Tropykaos (Daniel Lisboa, 2015)

Eis um filme de reflexos constantes. Tropykaos encena, a cada sequência, a ideia de isolamento, de um microcosmo como comentário direto ao “mundo alheio”. É a analogia mais prática à vida de um artista no Brasil, principalmente aos que fogem dos padrões impostos pela indústria. Como um delírio – talvez não exista colocação melhor para essa escolha -, Guima, poeta assolado pela tempestade solar numa Salvador prestes a receber o carnaval, precisa de seu ar-condicionado para trabalhar.

Embora as abas deste tema sejam infinitas, principalmente as impossibilidades de realização e a tentativa em vão do diretor Daniel Lisboa de abraça-las a todo custo, Tropykaos é mais interessante quando constrói uma neurose descompromissada, apoiada no cotidiano da cidade e sua cultura incompatível ao gosto e à realidade de Guima. São nesses momentos que Lisboa remete a filmes-símbolos dessa discordância como SuperOutro de Edgard Navarro (que está presente no filme com três personagens hilários) e Depois de Horas de Martin Scorsese. 
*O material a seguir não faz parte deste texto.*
(** * Occlusion sensitivity

    A shallow embedding of [tf_explain/core/occlusion_sensitivity.py]: the
    class [OcclusionSensitivity] with its methods [explain] and
    [get_sensitivity_map].

    Python lists and numpy arrays are lists (a 3-dimensional image is a list
    of rows, each a list of pixels, each a list of channel values).  The
    keras model is a black box that may carry hidden state; every call of
    [model.predict] is recorded, so that the number and the arguments of the
    inference calls can be stated.  A raised exception is the result [None].
    The [print] calls and the [tqdm] progress bar only report and are left
    out. *)

From Stdlib Require Import Floats.
From stdpp Require Import base numbers option list.

(* 0.9 and 0.1 are not binary64 values; the nearest ones are meant. *)
#[local] Set Warnings "-inexact-float".

(** ** Python and numpy primitives *)

(** [math.ceil(a / b)] on a non-negative int [a] and a positive int [b]. *)
Definition ceil_div (a b : nat) : nat :=
  if decide (a `mod` b = 0) then a `div` b else S (a `div` b).

(** [range(start, stop, step)] for a positive [step]: CPython computes the
    length as the rounded-up quotient and the items by [start + i * step]. *)
Definition range (start stop step : nat) : list nat :=
  (λ i, start + i * step) <$> seq 0 (ceil_div (stop - start) step).

(** [enumerate(l)] *)
Definition enumerate {A} (l : list A) : list (nat * A) :=
  imap (λ i x, (i, x)) l.

(** [a.shape[0]] and [a.shape[1]] of an array kept as a list of rows.  An
    array without rows has no columns here; the code below makes no
    inference call and raises in [cv2.resize] for such an array, whatever
    its second dimension. *)
Definition shape0 {A} (a : list (list A)) : nat := length a.

Definition shape1 {A} (a : list (list A)) : nat :=
  match a with [] => 0 | row :: _ => length row end.

(** A numpy slice [start:stop] with non-negative bounds selects the indices
    [start <= i < stop] that exist. *)
Definition in_slice (start stop i : nat) : bool :=
  bool_decide (start ≤ i ∧ i < stop).

(** The bounds of the slice [start:stop] on an axis of length [len], as
    [slice.indices(len)] resolves them. *)
Definition slice_indices (start stop len : nat) : nat * nat :=
  (start `min` len, stop `min` len).

Section model.

Context {pixel score mstate heatmap grid label : Type}.

(** The grey value [127.5]. *)
Context (grey : pixel).
(** * React async hooks: [useAsyncStateEffect], [useAsyncAction] and
      [useAsyncStatus]

    A shallow embedding of the hooks of [src/hooks] and the properties
    their specification states about them.

    The host framework is modelled as follows.
    - A state cell ([useState]) is a record field.  A setter call writes
      the field; when its argument is a function, React calls it with the
      previous content and stores what it returns, and so does the model.
      The cells after each setter call are kept in a log: without batching
      a render shows them.
    - An [async] function that awaits once is split at its [await]: the part
      before runs when the function is called, the part after runs when the
      awaited promise has settled.
    - A producer is an asynchronous function: calling it returns a promise,
      which later is fulfilled with a value or rejected with a value.
    - The reactions of a promise chain ([.then], [.catch], [.finally]) are
      jobs of their own: reactions of other chains, renders and calls can
      come in between.  The model lets the reactions of different chains
      run in any order, the order of the job queue being one of them. *)

From stdpp Require Import base option strings gmap.

Open Scope string_scope.

(** ** JavaScript values *)

(** The values that flow through the hooks.  [JError name message] is an
    instance of [Error] (or of a subclass, told apart by [name]).
    [JFunction] is a function.  [JOther] is any remaining value (number,
    symbol, array, plain object) on which [String(v)] returns, abstracted
    to an identity tag, the string returned and its truthiness.
    [JUnprintable] is an object on which [String(v)] throws [thrown] (an
    object without prototype, or with a [toString] that throws). *)
Inductive JsVal : Type :=
| JUndefined
| JNull
| JBool (b : bool)
| JStr (s : string)
| JError (name message : string)
| JFunction (id : nat) (rendering : string)
| JOther (id : nat) (rendering : string) (truthy : bool)
| JUnprintable (id : nat) (thrown : JsVal).

#[global] Instance JsVal_eq_dec : EqDecision JsVal.
Proof.
  unfold EqDecision, Decision. fix IH 1.
  decide equality; first [apply IH | exact (decide _)].
Defined.

(** What each function returns when React calls it with one argument, by
    identity tag: [setState(f)] stores [f(previous)], and [useState(f)]
    starts from [f()].  (A function that throws there makes the render
    throw, and React unmounts the component: no state is left.) *)
Class Functions : Type := call_function : nat -> JsVal -> JsVal.

(** Functions for the examples: each returns the string ["called"]. *)
Definition sample_functions : Functions := fun _ _ => JStr "called".


(** How a statement or an expression ends. *)
Inductive Completion (A : Type) : Type :=
| Normal (a : A)
| Throw (e : JsVal).
Arguments Normal {A} a.
Arguments Throw {A} e.

(** How a promise ends. *)
Inductive Settled (A : Type) : Type :=
| Fulfilled (a : A)
| Rejected (e : JsVal).
Arguments Fulfilled {A} a.
Arguments Rejected {A} e.

(** [err instanceof Error] *)
Definition instanceof_Error (v : JsVal) : bool :=
  match v with
  | JError _ _ => true
  | _ => false
  end.

(** [String(v)] *)
Definition js_String (v : JsVal) : Completion string :=
  match v with
  | JUndefined => Normal "undefined"
  | JNull => Normal "null"
  | JBool true => Normal "true"
  | JBool false => Normal "false"
  | JStr s => Normal s
  | JError name message =>
      Normal (if decide (name = "") then message
              else if decide (message = "") then name
              else name ++ ": " ++ message)
  | JFunction _ rendering => Normal rendering
  | JOther _ rendering _ => Normal rendering
  | JUnprintable _ thrown => Throw thrown
  end.

(** [new Error(message)] *)
Definition new_Error (message : string) : JsVal := JError "Error" message.

(** [e.message] of a structured error object; nothing for other values. *)
Definition message_of (v : JsVal) : option string :=
  match v with
  | JError _ message => Some message
  | _ => None
  end.

(** [v === null || v === undefined] *)
Definition is_nullish (v : JsVal) : bool :=
  match v with
  | JUndefined | JNull => true
  | _ => false
  end.

(** [a ?? b] *)
Definition nullish_coalesce (a b : JsVal) : JsVal :=
  if is_nullish a then b else a.

(** [!!v] *)
Definition to_boolean (v : JsVal) : bool :=
  match v with
  | JUndefined | JNull => false
  | JBool b => b
  | JStr s => if decide (s = "") then false else true
  | JError _ _ => true
  | JFunction _ _ => true
  | JOther _ _ truthy => truthy
  | JUnprintable _ _ => true
  end.

(** [Object.is(a, b)]: objects carry their identity in the tag. *)
Definition Object_is (a b : JsVal) : bool := bool_decide (a = b).

(** The content of a state cell after [setState(arg)], [prev] being its
    content before. *)
Definition setState_value `{!Functions} (arg prev : JsVal) : JsVal :=
  match arg with
  | JFunction id _ => call_function id prev
  | _ => arg
  end.

(** The first content of a state cell made by [useState(arg)]. *)
Definition useState_initial `{!Functions} (arg : JsVal) : JsVal :=
  match arg with
  | JFunction id _ => call_function id JUndefined
  | _ => arg
  end.

(** ** Effects: state cells and exceptions *)

Section Effects.
Context {St : Type}.

(** A piece of code that reads and writes the cells [St] and either
    completes normally or throws. *)
Definition Eff (A : Type) : Type := St -> St * Completion A.

Definition ret {A} (a : A) : Eff A := fun s => (s, Normal a).

Definition throw {A} (e : JsVal) : Eff A := fun s => (s, Throw e).

(** An expression that touches no cell. *)
Definition eval {A} (c : Completion A) : Eff A := fun s => (s, c).

Definition bind {A B} (m : Eff A) (k : A -> Eff B) : Eff B :=
  fun s =>
    match m s with
    | (s', Normal a) => k a s'
    | (s', Throw e) => (s', Throw e)
    end.

Definition modify (f : St -> St) : Eff unit := fun s => (f s, Normal tt).

(** [try { body } catch (err) { handler(err) }] *)
Definition try_catch {A} (body : Eff A) (handler : JsVal -> Eff A) : Eff A :=
  fun s =>
    match body s with
    | (s', Normal a) => (s', Normal a)
    | (s', Throw e) => handler e s'
    end.

(** [try { body } finally { cleanup }], for a [cleanup] without [return]:
    the completion of [body] stands unless [cleanup] throws. *)
Definition try_finally {A} (body : Eff A) (cleanup : Eff unit) : Eff A :=
  fun s =>
    match body s with
    | (s', c) =>
        match cleanup s' with
        | (s'', Normal _) => (s'', c)
        | (s'', Throw e) => (s'', Throw e)
        end
    end.

(** [await p] for a promise [p] that has settled. *)
Definition await {A} (p : Settled A) : Eff A :=
  match p with
  | Fulfilled v => ret v
  | Rejected e => throw e
  end.

(** The promise of an [async] function whose body ran to completion. *)
Definition async_result {A} (c : Completion A) : Settled A :=
  match c with
  | Normal a => Fulfilled a
  | Throw e => Rejected e
  end.

(** A promise derived from a settled one: running its reaction updates the
    cells and settles the derived promise. *)
Definition Reaction : Type := St -> St * Settled JsVal.

Definition settle_with (c : St * Completion JsVal) : St * Settled JsVal :=
  (c.1, async_result c.2).

(** [p.then(onFulfilled)] *)
Definition promise_then (onFulfilled : JsVal -> Eff JsVal) (p : Reaction)
  : Reaction :=
  fun s =>
    match p s with
    | (s', Fulfilled v) => settle_with (onFulfilled v s')
    | (s', Rejected e) => (s', Rejected e)
    end.

(** [p.catch(onRejected)] *)
Definition promise_catch (onRejected : JsVal -> Eff JsVal) (p : Reaction)
  : Reaction :=
  fun s =>
    match p s with
    | (s', Fulfilled v) => (s', Fulfilled v)
    | (s', Rejected e) => settle_with (onRejected e s')
    end.

(** [p.finally(onFinally)]: the settlement of [p] passes through unless
    [onFinally] throws. *)
Definition promise_finally (onFinally : Eff JsVal) (p : Reaction) : Reaction :=
  fun s =>
    match p s with
    | (s', r) =>
        match onFinally s' with
        | (s'', Normal _) => (s'', r)
        | (s'', Throw e) => (s'', Rejected e)
        end
    end.

(** A promise that has settled as [r]. *)
Definition settled_as (r : Settled JsVal) : Reaction := fun s => (s, r).
End Effects.

Declare Scope eff_scope.
Delimit Scope eff_scope with eff.
Notation "x <- m ;; k" := (bind m (fun x => k))
  (at level 20, m at level 99, k at level 200, only parsing) : eff_scope.
Notation "m ;; k" := (bind m (fun _ => k))
  (at level 100, k at level 200, right associativity, only parsing) : eff_scope.

(** ** [useAsyncStateEffect] (src/hooks/useAsyncStateEffect.jsx) *)

Module AsyncStateEffect.

(** The [options] argument.  A property that is absent reads as
    [undefined]: [JUndefined] for [initialValue], [None] for
    [loadingTrueAtStart]. *)
Record Options : Type := {
  opt_initialValue : JsVal;
  opt_loadingTrueAtStart : option bool
}.

(** The destructuring of [options] at the top of the hook.  [None] is an
    [options] argument that is missing or [null]: a missing one takes the
    default parameter [{initialValue: undefined, loadingTrueAtStart: true}],
    a [null] one is replaced by [{}] and the destructuring default applies. *)
Definition initialValue (options : option Options) : JsVal :=
  match options with
  | None => JUndefined
  | Some o => opt_initialValue o
  end.

Definition loadingTrueAtStart (options : option Options) : bool :=
  match options with
  | None => true
  | Some o => default true (opt_loadingTrueAtStart o)
  end.

(** The five state cells. *)
Record State : Type := {
  value : JsVal;
  isLoading : bool;
  isError : bool;
  error : JsVal;
  isRefreshing : bool
}.

(** The cells together with the log of what they were after each setter
    call, newest first. *)
Record Screen : Type := {
  now : State;
  shown : list State
}.

(** What the [.catch] reaction hands to [setError] for a caught [err], or
    what it throws on the way: the two branches of its [instanceof] test,
    [String(err)] being evaluated in the second. *)
Definition stored_by_catch (err : JsVal) : Completion JsVal :=
  if instanceof_Error err then Normal err
  else match js_String err with
       | Normal message => Normal (new_Error message)
       | Throw thrown => Throw thrown
       end.

Inductive FetchKind : Type := Auto | Manual.

#[global] Instance FetchKind_eq_dec : EqDecision FetchKind.
Proof. solve_decision. Defined.

(** A call of [func] whose reactions have not all run yet, with the
    [initialValue] they have in scope. *)
Record Fetch : Type := {
  kind : FetchKind;
  captured_initialValue : JsVal
}.

(** Where the chain [func().then(..).catch(..).finally(..)] of a call
    stands once the promise of [func] has settled: the reaction that runs
    next, and how the promise it reacts to has settled. *)
Inductive Stage : Type :=
| ThenNext (p0 : Settled JsVal)
| CatchNext (p1 : Settled JsVal)
| FinallyNext (p2 : Settled JsVal).

(** A mounted hook: the cells and their log, the arguments of the latest
    render, the calls of [func] in flight (numbered in the order they were
    made), the stage of those whose promise has settled, how many calls
    were made so far, and the promises of [refresh()] that have settled. *)
Record Hook : Type := {
  cells : State;
  seen : list State;
  deps : list JsVal;
  options : option Options;
  in_flight : gmap nat Fetch;
  reached : gmap nat Stage;
  calls : nat;
  refreshed : gmap nat (Settled JsVal)
}.

Definition screen (h : Hook) : Screen := {| now := cells h; shown := seen h |}.

(** React's comparison of a dependency array with the previous one:
    position by position with [Object.is], over the positions both arrays
    have. *)
Fixpoint deps_equal (prev next : list JsVal) : bool :=
  match prev, next with
  | p :: prev', n :: next' => Object_is p n && deps_equal prev' next'
  | _, _ => true
  end.

Inductive Event : Type :=
| Render (ds : list JsVal) (opts : option Options)
| Refresh
| Settle (i : nat) (r : Settled JsVal)
| Resolve (i : nat) (r : Settled JsVal)
| React (i : nat).

(** The events at which reactions run. *)
Definition is_settlement (ev : Event) : bool :=
  match ev with
  | Settle _ _ | React _ => true
  | _ => false
  end.

(** No reaction runs in [evs]. *)
Definition quiet (evs : list Event) : bool :=
  forallb (fun ev => negb (is_settlement ev)) evs.



(** The [.catch] reaction can store the value that [ev] rejects with, if
    it rejects. *)
Definition storable (r : Settled JsVal) : bool :=
  match r with
  | Fulfilled _ => true
  | Rejected err =>
      match stored_by_catch err with
      | Normal _ => true
      | Throw _ => false
      end
  end.
Lemma sponsorship_shows_on_its_transaction_witness :
  exists t g,
    fst (Transactions.get_transaction any_uuid None "alice" (transaction_id fee_200000)
           (snd (Express.sponsor any_uuid calm "alice" fee_200000 db_fresh)))
    = Json 200 (t, Transactions.embed_token db_fresh t, [g])
    /\ g_status g = "sponsored".
Proof.
  destruct (sponsorship_shows_on_its_transaction any_uuid calm "alice" fee_200000 db_fresh
              eq_refl) as (t & before & g & Hbefore & Hafter & _ & _ & Hstatus & _).
  assert (Hnone : before = []) by (vm_compute in Hbefore; congruence).
  subst before. exists t, g. split; [exact Hafter|exact Hstatus].
Defined.
(** X23: [encode_line] neither makes nor loses a marker or a terminator.
    Its result is the marker exactly when it is given the marker, and
    the terminator exactly when it is given the terminator; a record
    never encodes to either, whatever the tables and the handler. *)
Theorem encode_line_keeps_sentinels l encoders handler types :
  (encode_line l encoders handler types = Ok Pending <-> l = Pending)
  /\ (encode_line l encoders handler types = Ok Blank <-> l = Blank).
Proof.
  destruct l as [| |k value].
  - split; split; try reflexivity; discriminate.
  - split; split; try reflexivity; discriminate.
  - rewrite encode_line_steps.
    assert (H : forall x,
      match x with KeyValue _ _ => False | _ => True end ->
      ('(annotation, value) <- table_conversion value encoders types ;;
       value <- handler annotation value ;;
       if is_bytes value
       then Ok (KeyValue (annotated_key_of k annotation) value)
       else Err (EncodingError value annotation)) <> Ok x).
    { intros x Hx.
      destruct (table_conversion value encoders types) as [[a v]|e];
        cbn [bind]; [|discriminate].
      destruct (handler a v) as [h|e]; cbn [bind]; [|discriminate].
      destruct (is_bytes h); [|discriminate].
      intros Heq. apply Ok_inj in Heq. subst x. exact Hx. }
    split; split; intros Heq; try discriminate Heq.
    + exact (False_ind _ (H Pending I Heq)).
    + exact (False_ind _ (H Blank I Heq)).
Qed.

End ExtraSentinels.

(** ** The further properties at sample inputs *)

Section ExtraSamples.

#[local] Existing Instance sample_builtins.

Lemma yielded_keys_are_plain_witness :
  plain_keys
    [Pending; KeyValue (str_of "a") (VTuple [VStr (str_of "b!c"); VBytes []]);
     Blank].
Proof.
  destruct (yielded_keys_are_plain
              [Pending; KeyValue (str_of "a!b!c") (VBytes []); Blank] None None)
    as (_ & H).
  exact (H _ eq_refl).
Defined.

Lemma encode_first_match_wins_witness :
  encode_line sample_record
    (Some [([str_of "N"], fun v => Ok (VBytes (bytes_of "first")));
           ([str_of "N"], fun v => Ok (VBytes (bytes_of "second")))])
    ensure_encoded
    (Some [(TInt, VStr (str_of "N")); (TInt, VStr (str_of "M"))])
  = Ok (KeyValue (str_of "x!N") (VBytes (bytes_of "first"))).
Proof.
  assert (Ht : forall t (x : pyval), In (t, x) [] -> isinstance (VInt 1) t = false)
    by (intros ? ? []).
  assert (He : unknown (str_of "N") []) by (intros ? ? []).
  assert (Hin : In (str_of "N") [str_of "N"]) by (left; reflexivity).
  exact (encode_first_match_wins (str_of "x") (VInt 1) (str_of "N")
           [] TInt [(TInt, VStr (str_of "M"))]
           [] [str_of "N"] (fun v => Ok (VBytes (bytes_of "first")))
           [([str_of "N"], fun v => Ok (VBytes (bytes_of "second")))]
           ensure_encoded eq_refl Ht eq_refl He Hin).
Defined.

Lemma long_and_short_forms_decode_witness :
  decode_line [KeyValue (str_of "x!Int") (VBytes (bytes_of "1"))]
    (Some DECODERS) None
  = decode_line [sample_line] (Some DECODERS) None.
Proof.
  assert (Hin : In (str_of "Int", str_of "I") synonyms) by (left; reflexivity).
  exact (long_and_short_forms_decode (str_of "Int") (str_of "I") (str_of "x")
           (VBytes (bytes_of "1")) [] None Hin eq_refl).
Defined.

Lemma long_and_short_forms_encode_witness :
  exists converted_value : result bytes,
    encode_line (KeyValue (str_of "x") (VTuple [VStr (str_of "Time"); VInt 1]))
      (Some ENCODERS) ensure_encoded (Some TYPES)
    = (b <- converted_value ;; Ok (KeyValue (str_of "x!Time") (VBytes b)))
    /\ encode_line (KeyValue (str_of "x") (VTuple [VStr (str_of "T"); VInt 1]))
         (Some ENCODERS) ensure_encoded (Some TYPES)
       = (b <- converted_value ;; Ok (KeyValue (str_of "x!T") (VBytes b))).
Proof.
  assert (Hin : In (str_of "Time", str_of "T") synonyms)
    by (do 4 right; left; reflexivity).
  exact (long_and_short_forms_encode (str_of "Time") (str_of "T") (str_of "x")
           (VInt 1) (Some TYPES) Hin).
Defined.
À medida que esse contexto alucinado caminha para soluções assombrosas – muito utilizadas para justificar a realização possível no Brasil, como uma ilha de pedras e sem uma saída definida – Guima carrega uma melancolia, um lamento; desconta em escapismos e na autodestruição que Lisboa contrasta com a beleza da cidade. São monumentos a serviço do outro, do folclore e daqueles que compram camarotes e que estragam aparelhos de ar-condicionado. É desta revolta silenciosa e ao mesmo tempo impossível que o protagonista toma suas escolhas – encolher-se como um vampiro ao sol, saber da sua condição de antagonista em sua própria casa.

Como um crescente frenesi para lidar com o calor e o quadro de saúde de Guima, da luta contra a “ultra violência solar” e sua incompatibilidade aos padrões de uma cidade “solar” vem a solução: se influenciar pela urgência serve como a saída crítica mais palpável. É a forma de unificar tantos problemas a citar – em certos momentos Tropykaos parece mais um conjunto de alegorias que um discurso sobre o que exibe – e criar assim a noção de uma jornada. A noção de identidade do outro, sobretudo àqueles que não se adequam às regras básicas de sociabilidade e até mesmo artísticas – produzir com as amarras do governo é um ótimo exemplo.

É importante lembrar que Tropykaos é o registro de uma circunstância histórica acima de qualquer jogo delirante; mesmo que desequilibrado pela mesma urgência registrada (que o faz correr atrás de inúmeras justificativas). É do impossível que Lisboa tira sua melhor saída, uma contestação tão pertinente quanto infantil. É importante ser infantil neste momento, a não ser esquecida pelo seu lado inusitado e inconsequente. É da imprevisibilidade que o filme grita sua revolta e diagnostica o país do samba, suor e feridas.